Wrongful death suit filed after two Lamplighter Inn deaths in same room
The father of a man who died in the Lamplighter Inn sued the motel’s owners, alleging the same room lacked a carbon monoxide detector after two guests died there five days apart.

The Lamplighter Inn’s owners now face a wrongful death lawsuit after two guests died in the same room five days apart, a case that puts Eureka’s motel safety practices under a harsh spotlight.
The suit was filed April 1 in Humboldt County Superior Court by the father of the second victim, naming owners Harjinder Heer and Surinder Heer along with unidentified defendants.

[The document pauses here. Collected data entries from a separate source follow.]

(** The toy configuration with train folds that no row of the manifest
    carries. *)
Definition toy_cfg_no_train_rows : DictConfig Z := {|
  seed := 1234;
  data := {| data_path := "data/ESC-50"; data_sample_rate := 22050;
             batch_size := 8;
             train_folds := [7]; val_folds := [4]; test_folds := [5] |};
  model := {| base_filters := 32; num_classes := 50; optim := {| lr := 1 |} |};
  trainer := [("max_epochs", 250); ("gpus", 0)]
|}.

(** A model configuration with a positive width of 2^61 filters. *)
Definition toy_huge_hparams : ModelCfg Z :=
  {| base_filters := 2 ^ 61; num_classes := 50; optim := {| lr := 1 |} |}.

(** What the toy sweep makes of the toy model configuration, and the
    network built from it. *)
Definition toy_swept_hparams : ModelCfg Z :=
  {| base_filters := 16; num_classes := 50; optim := {| lr := 1 |} |}.

Definition toy_swept_net : AudioNet :=
  match AudioNet_init toy_swept_hparams with
  | Ok net => net
  | Raise _ => toy_net
  end.

Definition toy_loader (folds : list Z) (shuffle : bool) : DataLoader :=
  {| dl_dataset := train_dataset toy_cfg toy_world toy_rows folds;
     dl_batch_size := 8; dl_shuffle := shuffle |}.

(** * Properties *)

Section Properties.

Context `{FW : Framework} `{MA : Machine}.

(** ** The monad *)

Ltac io_unfold :=
  unfold ask, lift, emit, mbind, IO_bind, io_bind, mret, IO_ret, io_ret;
  cbn beta iota delta [fs_manifest fs_audio original_cwd sweep fit_plan trace
                       record_event].

Lemma emit_run (e : event) (w : world) : emit e w = (Ok tt, record_event e w).
Proof. reflexivity. Qed.

Lemma io_bind_run {A B} (f : A → IO B) (m : IO A) (w : world) :
  (m ≫= f) w = match m w with
               | (Ok a, w') => f a w'
               | (Raise e, w') => (Raise e, w')
               end.
Proof. reflexivity. Qed.

(** ** Frames *)

Lemma select_imap_rows (folds : list Z) (rows : list csv_row) (f : nat → nat) :
  (filter (λ lr : nat * csv_row, fold lr.2 ∈ folds) (imap (λ i r, (f i, r)) rows)).*2
  = retained_rows folds rows.
Proof.
  revert f. induction rows as [|r rows IH]; intros f; [done|].
  unfold retained_rows in *. cbn [imap]. rewrite !filter_cons. cbn [snd].
  destruct (decide (fold r ∈ folds)); cbn [fmap list_fmap snd];
    [f_equal|]; apply (IH (f ∘ S)).
Qed.

Lemma select_frame_rows (folds : list Z) (rows : list csv_row) :
  (select_isin_fold folds (frame_of_rows rows)).*2 = retained_rows folds rows.
Proof. apply (select_imap_rows folds rows id). Qed.

Lemma retained_rows_length (folds : list Z) (rows : list csv_row) :
  length (retained_rows folds rows) = count_fold_rows folds rows.
Proof.
  induction rows as [|r rows IH]; [done|].
  unfold retained_rows in *. rewrite filter_cons. cbn [count_fold_rows].
  destruct (decide (fold r ∈ folds)) as [Hin|Hout].
  - rewrite bool_decide_eq_true_2 by done. cbn. by rewrite IH.
  - rewrite bool_decide_eq_false_2 by done. cbn. by rewrite IH.
Qed.

Lemma count_fold_rows_none (folds : list Z) (rows : list csv_row) :
  Forall (λ r, fold r ∉ folds) rows → count_fold_rows folds rows = 0%nat.
Proof.
  induction 1 as [|r rows Hr _ IH]; [done|].
  cbn [count_fold_rows]. by rewrite bool_decide_eq_false_2, IH.
Qed.

Lemma iloc_lookup (df : DataFrame) (index : Z) :
  0 ≤ index < Z.of_nat (length df) →
  iloc df index = df.*2 !! Z.to_nat index.
Proof.
  intros Hi. unfold iloc. rewrite decide_True by done.
  by rewrite list_lookup_fmap.
Qed.

(** ** Construction of a dataset *)

Lemma ESC50Dataset_init_run (path : option Path) (sample_rate : option Z)
    (folds : option (list Z)) (w : world) (rows : list csv_row) :
  let p := default default_path path </> "meta/esc50.csv" in
  fs_manifest w p = Some rows →
  ESC50Dataset_init path sample_rate folds w
  = (Ok {| ds_path := default default_path path;
           ds_csv := select_isin_fold (default default_folds folds) (frame_of_rows rows);
           ds_resample := {| orig_freq := 44100;
                             new_freq := default default_sample_rate sample_rate |};
           ds_melspec := {| sample_rate := default default_sample_rate sample_rate |};
           ds_db := {| top_db := 80 |} |},
     record_event (EvReadCsv p) w).
Proof.
  intros p Hp. unfold ESC50Dataset_init, pd_read_csv. fold p. io_unfold.
  by rewrite Hp.
Qed.

(** ** Retrieval of an item *)

Lemma ESC50Dataset_getitem_run (self : ESC50Dataset) (index : Z) (w : world)
    (row : csv_row) :
  let p := ds_path self </> "audio" </> filename row in
  iloc (ds_csv self) index = Some row →
  ESC50Dataset_getitem self index w
  = (match fs_audio w p with
     | Some (wav, _) =>
         Ok (db_kernel (ds_db self)
               (melspec_kernel (ds_melspec self)
                  (resample_kernel (ds_resample self) wav)),
             target row)
     | None => Raise (LoadError p)
     end,
     record_event (EvAudioLoad p) w).
Proof.
  intros p Hrow. unfold ESC50Dataset_getitem, torchaudio_load.
  rewrite Hrow. cbn [from_option]. subst p. io_unfold.
  by destruct (fs_audio w _) as [[wav sr]|].
Qed.

(** C1.  Once the manifest has been read, the length of the dataset is the
    number of manifest rows whose fold is among the requested folds (the
    default folds when none are given); when no row has such a fold the
    length is 0. *)
Theorem ESC50Dataset_len_counts_fold_rows (path : option Path)
    (sample_rate : option Z) (folds : option (list Z)) (w : world)
    (rows : list csv_row) :
  fs_manifest w (default default_path path </> "meta/esc50.csv") = Some rows →
  ∃ ds w',
    ESC50Dataset_init path sample_rate folds w = (Ok ds, w')
    ∧ ESC50Dataset_len ds
      = Z.of_nat (count_fold_rows (default default_folds folds) rows)
    ∧ (Forall (λ r, fold r ∉ default default_folds folds) rows →
       ESC50Dataset_len ds = 0).
Proof.
  intros Hrows. eexists _, _.
  split; [by apply ESC50Dataset_init_run|].
  unfold ESC50Dataset_len. cbn [ds_csv].
  assert (length (select_isin_fold (default default_folds folds) (frame_of_rows rows))
          = count_fold_rows (default default_folds folds) rows) as ->.
  { rewrite <- retained_rows_length, <- select_frame_rows. by rewrite length_fmap. }
  split; [done|].
  intros Hnone. by rewrite count_fold_rows_none.
Qed.

(** C2.  For a dataset built from a manifest and a valid index, [get]
    takes the index-th retained row, loads the file
    [path/audio/filename] of that row and returns
    [AmplitudeToDB(MelSpectrogram(Resample(waveform)))] together with the
    target of the row; each stage is applied to the output of the one
    before, with the configuration fixed at construction. *)
Theorem ESC50Dataset_getitem_pipeline (path : option Path)
    (sample_rate : option Z) (folds : option (list Z)) (w0 w1 w : world)
    (rows : list csv_row) (ds : ESC50Dataset) (index : Z) (row : csv_row)
    (wav : waveform) (rate : Z) :
  fs_manifest w0 (default default_path path </> "meta/esc50.csv") = Some rows →
  ESC50Dataset_init path sample_rate folds w0 = (Ok ds, w1) →
  0 ≤ index < ESC50Dataset_len ds →
  retained_rows (default default_folds folds) rows !! Z.to_nat index = Some row →
  fs_audio w (default default_path path </> "audio" </> filename row)
  = Some (wav, rate) →
  ESC50Dataset_getitem ds index w
  = (Ok (db_kernel {| top_db := 80 |}
           (melspec_kernel
              {| sample_rate := default default_sample_rate sample_rate |}
              (resample_kernel
                 {| orig_freq := 44100;
                    new_freq := default default_sample_rate sample_rate |}
                 wav)),
         target row),
     record_event
       (EvAudioLoad (default default_path path </> "audio" </> filename row)) w).
Proof.
  intros Hrows Hinit Hindex Hrow Hfile.
  rewrite (ESC50Dataset_init_run _ _ _ _ _ Hrows) in Hinit.
  injection Hinit as <- _.
  unfold ESC50Dataset_len in Hindex. cbn [ds_csv] in Hindex.
  erewrite ESC50Dataset_getitem_run; cbn [ds_path ds_csv ds_db ds_melspec ds_resample].
  - by rewrite Hfile.
  - by rewrite iloc_lookup, select_frame_rows.
Qed.

(** C8.  When the file of the index-th retained row cannot be read, [get]
    raises [LoadError] for that file: the file was tried once, no pair is
    returned and nothing else was done. *)
Theorem ESC50Dataset_getitem_load_error (self : ESC50Dataset) (index : Z)
    (w : world) (l : nat) (row : csv_row) :
  0 ≤ index < ESC50Dataset_len self →
  ds_csv self !! Z.to_nat index = Some (l, row) →
  fs_audio w (ds_path self </> "audio" </> filename row) = None →
  ESC50Dataset_getitem self index w
  = (Raise (LoadError (ds_path self </> "audio" </> filename row)),
     record_event (EvAudioLoad (ds_path self </> "audio" </> filename row)) w).
Proof.
  intros Hindex Hrow Hfile.
  erewrite ESC50Dataset_getitem_run.
  - by rewrite Hfile.
  - unfold iloc. fold (ESC50Dataset_len self). rewrite decide_True by done.
    by rewrite Hrow.
Qed.

(** C9.  Every dataset is built with a resampler whose source rate is
    44100, and [get] drops the rate that the loader reports: two files with
    the same samples and different reported rates give the same item, the
    one resampled from 44100. *)
Theorem ESC50Dataset_resample_from_44100 (path : option Path)
    (sample_rate : option Z) (folds : option (list Z)) (w0 w1 w w' : world)
    (ds : ESC50Dataset) (index : Z) (row : csv_row) (wav : waveform)
    (rate rate' : Z) :
  ESC50Dataset_init path sample_rate folds w0 = (Ok ds, w1) →
  iloc (ds_csv ds) index = Some row →
  fs_audio w (ds_path ds </> "audio" </> filename row) = Some (wav, rate) →
  fs_audio w' (ds_path ds </> "audio" </> filename row) = Some (wav, rate') →
  orig_freq (ds_resample ds) = 44100
  ∧ (ESC50Dataset_getitem ds index w).1 = (ESC50Dataset_getitem ds index w').1
  ∧ (ESC50Dataset_getitem ds index w).1
    = Ok (db_kernel (ds_db ds)
            (melspec_kernel (ds_melspec ds)
               (resample_kernel
                  {| orig_freq := 44100; new_freq := new_freq (ds_resample ds) |}
                  wav)),
          target row).
Proof.
  intros Hinit Hrow Hfile Hfile'.
  assert (ds_resample ds
          = {| orig_freq := 44100; new_freq := new_freq (ds_resample ds) |}) as Hres.
  { revert Hinit. unfold ESC50Dataset_init, pd_read_csv. io_unfold.
    destruct (fs_manifest w0 _); [|done]. by intros [= <- _]. }
  rewrite !(ESC50Dataset_getitem_run _ _ _ _ Hrow), Hfile, Hfile'. cbn [fst].
  rewrite <- Hres. split; [by rewrite Hres|done].
Qed.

It alleges the property failed in its most basic duty to keep guests safe and says the room had no carbon monoxide detector, even though firefighters later found elevated carbon monoxide levels there.

Eureka police first responded to the 4000 block of Broadway on Feb. 21, 2026, after a report of two unconscious people at the motel that was initially treated as a possible overdose. One person was found dead at the scene and the other was taken to a local hospital. Five days later, on Feb. 26, officers and Humboldt Bay Fire returned to the same room for another report of two unconscious people. Again, one person died at the scene and the other was transported to a hospital.

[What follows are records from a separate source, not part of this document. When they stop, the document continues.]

(** * Smart-Feed v9: ratio enumeration, template retention and the
      recursive phase search, embedded from [smart_feed_v9/*.py].

    Python floats are read as exact rationals ([Qc], canonical fractions
    with Leibniz equality); [float("inf")] is the extra point [Inf] of
    [cost].  Python ints are [Z], stream identifiers are strings, the
    inventory dict is a [gmap string Qc] and the memo dict is a [gmap]
    keyed by the canonical state.  A raised exception is the [Raise]
    branch of [res]. *)

From Stdlib Require Import ZArith QArith Qcanon Qround String Lia Lqa.
From stdpp Require Import base numbers list gmap strings sorting.

Local Open Scope Z_scope.

(** ** Exceptions *)

Inductive exn := ZeroDivisionError | TypeError.

Inductive res (A : Type) : Type :=
  | Ok (a : A)
  | Raise (e : exn).
Arguments Ok {A} a.
Arguments Raise {A} e.

Global Instance res_ret : MRet res := λ A a, Ok a.
Global Instance res_bind : MBind res := λ A B f m,
  match m with Ok a => f a | Raise e => Raise e end.
Global Instance res_fmap : FMap res := λ A B f m,
  match m with Ok a => Ok (f a) | Raise e => Raise e end.

(** ** ratios.py *)

Module Ratios.

(** [itertools.product(r, repeat=k)]: the first component varies slowest. *)
Fixpoint product (r : list Z) (repeat : nat) : list (list Z) :=
  match repeat with
  | O => [[]]
  | S k => x ← r; (x ::.) <$> product r k
  end.

(** [sum(combo)] *)
Definition sum (combo : list Z) : Z := foldr Z.add 0 combo.

(** [reduce(gcd, combo)]: a left fold seeded with the first component;
    on the empty tuple [reduce] raises [TypeError]. *)
Definition reduce_gcd (combo : list Z) : res Z :=
  match combo with
  | [] => Raise TypeError
  | x :: xs => Ok (fold_left Z.gcd xs x)
  end.

(** The body of the [for combo in product(...)] loop, with [results]
    returned in append order. *)
Fixpoint collect (max_sum : Z) (combos : list (list Z)) : res (list (list Z)) :=
  match combos with
  | [] => Ok []
  | combo :: rest =>
      if decide (sum combo > max_sum) then collect max_sum rest
      else
        g ← reduce_gcd combo;
        if decide (g ≠ 1) then collect max_sum rest
        else (combo ::.) <$> collect max_sum rest
  end.

Definition generate_ratios (n_streams : nat) (max_sum : Z) : res (list (list Z)) :=
  if decide (n_streams = 1%nat) then Ok [[1]]
  else
    let upper := max_sum - Z.of_nat n_streams + 1 in
    collect max_sum (product (seqZ 1 upper) n_streams).

(** The ratio vectors the enumerator is meant to produce: [n] strictly
    positive parts, sum at most [max_sum], greatest common divisor 1. *)
Definition list_gcd (v : list Z) : Z := foldr Z.gcd 0 v.

Definition valid_ratio (n : nat) (max_sum : Z) (v : list Z) : Prop :=
  length v = n ∧ Forall (λ x, 0 < x) v ∧ sum v ≤ max_sum ∧ list_gcd v = 1.

(** What the two [continue] tests of the loop let through. *)
Definition kept (max_sum : Z) (v : list Z) : Prop :=
  sum v ≤ max_sum ∧ list_gcd v = 1.

Global Instance kept_dec max_sum v : Decision (kept max_sum v).
Proof. unfold kept. apply _. Defined.

End Ratios.


(** ** Numbers *)

Local Open Scope Qc_scope.

(** An [int] used where a float is expected. *)
Definition Z2Qc (n : Z) : Qc := Q2Qc (inject_Z n).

After the second death, firefighters checked the room with a gas monitor and found high carbon monoxide levels. Reporting said the room was not equipped with a carbon monoxide detector. City officials then moved quickly. The owner was served with a first and final notice requiring the property to stay closed until mechanical inspections were completed and fire-code violations were remedied. Eureka officials later ordered the Lamplighter closed indefinitely on March 3, 2026.
The lawsuit goes beyond one family’s claim for damages. It raises questions about what the owners knew, whether warning signs existed before the deaths, and whether life-safety equipment and inspections had been neglected at an aging roadside motel. California Health and Safety Code Section 17926 requires carbon monoxide detectors in hotel and motel dwelling units intended for human occupancy in specified circumstances, a detail that could make the case important for other lodging properties across Eureka and the North Coast.

The Humboldt County Coroner’s Office had not yet publicly determined the causes of death for the two victims, but the repeated deaths in the same room already triggered a broader public-safety response. The case now tests not only the liability of the Lamplighter’s owners, but also how seriously local lodging operators and city inspectors enforce basic protections meant to keep guests alive.